Anita did not paint much while raising her children. When her husband retired, they moved to Costa Rica, where she illustrated a book of bromeliads in watercolor and did pen and ink drawings for scientific papers while volunteering at the National Institute for Biodiversity (INBio). Since moving to Staunton in 1997, her watercolors have appeared (and won numerous awards) in many local, state, and international exhibitions including a major competition in Rio de Janeiro.
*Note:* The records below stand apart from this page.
(** Whenever [getExchangeTypeMap] reads the catalog, every catalog venue
    with a non-empty id and name ends up with exactly its catalog
    classification, whether or not it was requested. *)
Theorem typeMap_catalog_venues (env : Env) (exchangeIdentifiers : list string)
    (cat : list Exchange) (e : Exchange) (m : JSMap bool) (tr : list Event) :
  fst (getAllExchangesWithCache env) = Resolved cat ->
  In e cat -> ex_id e <> "" -> ex_name e <> "" ->
  getExchangeTypeMap env exchangeIdentifiers = (Resolved m, tr) ->
  In EvCatalogRead tr ->
  map_get m (ex_id e) = Some (ex_centralized e).
Proof.
  intros Hcat Hin Hi Hn.
  assert (Hti : truthy (ex_id e) = true) by (unfold truthy; apply negb_true_iff, String.eqb_neq; exact Hi).
  assert (Htn : truthy (ex_name e) = true) by (unfold truthy; apply negb_true_iff, String.eqb_neq; exact Hn).
  pose proof (catalog_NoDup _ _ Hcat) as Hnd.
  assert (Hcl : classified e) by (exact (proj1 (Forall_forall _ _) (catalog_classified _ _ Hcat) e Hin)).
  assert (Hbuild : forall m0,
     map_get (reclassifyIdentifiers (fst (fold_left addCatalogEntry cat (map_empty, m0)))
                (snd (fold_left addCatalogEntry cat (map_empty, m0))) exchangeIdentifiers) (ex_id e)
     = Some (ex_centralized e)).
  { intros m0. rewrite reclassifyIdentifiers_classify_aux.
    rewrite (addCatalog_value cat e _ Hnd Hin Hti Htn).
    destruct (in_dec _ _ _); [|reflexivity].
    unfold lookupName. rewrite (addCatalog_name cat e _ Hnd Hin Hti Htn), Htn.
    destruct Hcl as [f Hf]. rewrite Hf, classify_self_flag_aux. reflexivity. }
  unfold getExchangeTypeMap.
  destruct (negb (map_client_ok env)); [discriminate|].
  destruct (getAllExchangesWithCache env) as [o tr0]. simpl in Hcat. subst o.
  destruct (match map_get_reply env with GetValue parsed => _ | _ => _ end) as [m0 allCached].
  destruct allCached.
  - intros H. injection H as _ <-. intros [H|[]]. discriminate.
  - specialize (Hbuild m0).
    destruct (fold_left addCatalogEntry cat (map_empty, m0)) as [names m2].
    intros H _. injection H as <- _. exact Hbuild.
Qed.
(** ** What the plots compute ([regime_plots.py])

    Both plotting functions cut the series [Z.values] (a series, or a frame
    of one column) into regimes at the shift indices and draw the mean of
    each; the second also counts, over a range of regime lengths, how often
    each position is returned as a shift.  The drawing calls themselves are
    not modelled, only the numbers handed to them. *)

(** The end of the regime starting at [shift_indices[idx]]: [-1], that is
    position [len - 1], when the start equals [shift_indices[-1]], else the
    next shift index. *)
Definition r_end (len : nat) (shift_indices : list nat) (idx : nat) : nat :=
  if (nth idx shift_indices 0 =? last shift_indices 0)%nat then (len - 1)%nat
  else nth (idx + 1) shift_indices 0%nat.

(** [Z.values[r_start:r_end]]. *)
Definition regime_values (values : list Q) (shift_indices : list nat) (idx : nat)
  : list Q :=
  slice values (nth idx shift_indices 0%nat)
        (r_end (length values) shift_indices idx).

(** The horizontal lines drawn: positions of both ends and the mean.  The
    first line, for the regime before the first shift, is drawn only when
    there is a shift. *)
Definition regime_lines (values : list Q) (shift_indices : list nat)
  : list (nat * nat * Q) :=
  match shift_indices with
  | [] => []
  | s0 :: _ =>
      (0%nat, s0, np_mean (slice values 0 s0))
      :: map (fun idx => (nth idx shift_indices 0%nat,
                          r_end (length values) shift_indices idx,
                          np_mean (regime_values values shift_indices idx)))
             (range 0 (length shift_indices))
  end.

(** [for i in range(len(shift_indices)): shift_counter[shift_indices[i]] += 1]. *)
Definition count_shifts (shift_indices : list nat) (shift_counter : list Q)
  : list Q :=
  fold_left (fun c idx =>
               let r_start := nth idx shift_indices 0%nat in
               set c r_start (get c r_start + 1))
            (range 0 (length shift_indices)) shift_counter.

(** The counter after the loop over [np.arange(l_min, l_max, 1)]; [run l]
    stands for the call [rodionov_regimes(Z.values.flatten(), l, p = p)]. *)
Definition sweep (run : nat -> list nat * list Q) (len l_min l_max : nat)
  : list Q :=
  fold_left (fun c l_length => count_shifts (fst (run l_length)) c)
            (range l_min l_max) (np_zeros len).

(** The regimes of a list of shift indices, one after the other: each
    runs to the next index, the last one to position [len - 1]. *)
Fixpoint segments (values : list Q) (xs : list nat) : list (list Q) :=
  match xs with
  | [] => []
  | x :: rest =>
      slice values x (match rest with
                      | [] => length values - 1
                      | y :: _ => y
                      end)%nat
      :: segments values rest
  end.

(** ** The call on a store of arrays

    [rodionov_regimes] once more, with the arrays where Python has them: in
    a store the call shares with its caller.  [data] is the address of the
    caller's array and [rsi] the address of the array the call allocates;
    every [data[k]] and [rsi[j]] is a read from the store and every
    [rsi[j] = v] a write to it.  The numbers [n], [avg_var] and [diff], the
    scan index, the regime mean with its bounds and the list of shift
    indices are locals of the call. *)

Definition store : Type := list (list Q).

(** The array at address [a]. *)
Definition array_at (h : store) (a : nat) : list Q := nth a h [].

(** The store with the array at address [a] replaced. *)
Fixpoint put (h : store) (a : nat) (arr : list Q) : store :=
  match h, a with
  | [], _ => []
  | _ :: h', O => arr :: h'
  | x :: h', S a' => x :: put h' a' arr
  end.

(** [a[k]]. *)
Definition load (h : store) (a k : nat) : Q := get (array_at h a) k.

(** [a[k] = v]. *)
Definition write (h : store) (a k : nat) (v : Q) : store :=
  put h a (set (array_at h a) k v).

(** A new array, at the first free address. *)
Definition allocate (h : store) (arr : list Q) : store * nat :=
  (h ++ [arr], length h).

(** The locals of the scan, and the store. *)
Record frame : Type := mkFrame {
  fr_i : nat;
  fr_r1 : Q;
  fr_r1_lower : Q;
  fr_r1_upper : Q;
  fr_shifts : list nat;
  mem : store
}.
Last year she entered the National Cover Contest for American Artist Watercolor Magazine and placed among the ten finalists. The painting that she entered was featured in the Spring issue of Watercolor Magazine. She has also been teaching watercolor classes in Staunton’s Beverley Street Studio School. In addition, Anita has continued her studies with several well-known watercolorists.
Leigh Crumrine
Leigh Crumrine is a Yankee by birth, a Southerner heart and soul. She graduated from SUNY Geneseo with a degree in Psychology and moved to the Valley in 1972 where she raised a family and runs a business. She is a member of the Shenandoah Valley Watercolor Society and Virginia Watercolor Society, painting to create new colors by accident is her bliss.
Donna Detrich
Donna Detrich has been painting with watercolor for twenty five years for enjoyment and as an outlet of expression. She is inspired by the beauty of nature which is the majority of her subjects in her paintings. Donna has also been fascinated by hands as well. Hands communicate challenges, in depicting many different ways of presenting hands within a painting.
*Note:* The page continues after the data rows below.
Lemma succeeded_true result :
  succeeded result = true ->
  exists r, result = Some r /\ r !! "status" = Some (PyStr "succeeded").
Proof.
  destruct result as [r|]; [|done]. simpl. intros Hs.
  apply andb_true_iff in Hs as [_ Hs]. apply bool_decide_eq_true in Hs. eauto.
Qed.

Lemma process_single_no_user self subscription st :
  s_user subscription = None ->
  _process_single_recurring self subscription st
  = (Return "skipped",
     {| world := world st;
        trace := trace st ++ [Log (UserNotFound (s_id subscription))];
        stats := stats st |}).
Proof. intros Hu. unfold _process_single_recurring. by rewrite Hu. Qed.

Lemma process_single_db_raises self subscription st user e w1 :
  s_user subscription = Some user ->
  db_execute (world st) = (Raise e, w1) ->
  _process_single_recurring self subscription st
  = (Raise e, with_world st w1).
Proof.
  intros Hu Hdb. unfold _process_single_recurring. rewrite Hu.
  unfold bind at 1, call at 1. by rewrite Hdb.
Qed.

Lemma process_single_description_raises
    self subscription st user db w1 saved_method others amount st2 e w :
  s_user subscription = Some user ->
  db_execute (world st) = (Return db, w1) ->
  Crud.get_active_saved_methods db (u_id user) = saved_method :: others ->
  _calculate_renewal_cost self subscription (with_world st w1)
  = (Return (Some amount), st2) ->
  0 < amount ->
  get_subscription_payment_description amount (world st2) = (Raise e, w) ->
  _process_single_recurring self subscription st
  = (Raise e, with_world st2 w)
  /\ quiet st st2.
Proof.
  intros Hu Hdb Hm Hc Hpos Hd. split.
  - unfold _process_single_recurring. rewrite Hu.
    unfold bind at 1, call at 1. rewrite Hdb, Hm.
    unfold bind at 1.
    change {| world := w1; trace := trace st; stats := stats st |}
      with (with_world st w1).
    rewrite Hc, (truthy_positive _ Hpos).
    destruct (Z.leb_spec amount 0) as [|_]; [lia|].
    unfold bind at 1, call at 1. by rewrite Hd.
  - apply calculate_renewal_cost_quiet in Hc.
    eapply quiet_trans; [apply (quiet_with_world st w1)|done].
Qed.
Donna has been a member of both the Virginia Watercolor Society and the Shenandoah Valley Watercolor Society for a number of years. Her training in watercolor is an accumulation of various classes and workshops she attended over the years. Donna is very thankful for fellow artists who have encouraged her to continue to learn new techniques and to continue to express herself through painting.
Barbara Gautcher
Barbara is both a teacher and an artist who enjoys experimenting with mediums, techniques and tools. She works from sketches drawn and photographs taken from the natural world, sometimes representational, sometimes abstracted. She is especially attracted to the processes of linocut and collage, although she works in many media.
In the linocut process, a drawing is transferred to linoleum and the negative spaces carved out with a sharp tool called a linoleum cutter. One print is pulled as a guide for an under-painting usually done in gouache or ink. Over this under painting is printed the final linoleum cut, usually in dark inks. Each under-painting is unique, though it is the linear quality of the linocut that is dominant. The collages are often remembrances of travel experiences, with scraps of hand made and painted papers, fibers, and found objects.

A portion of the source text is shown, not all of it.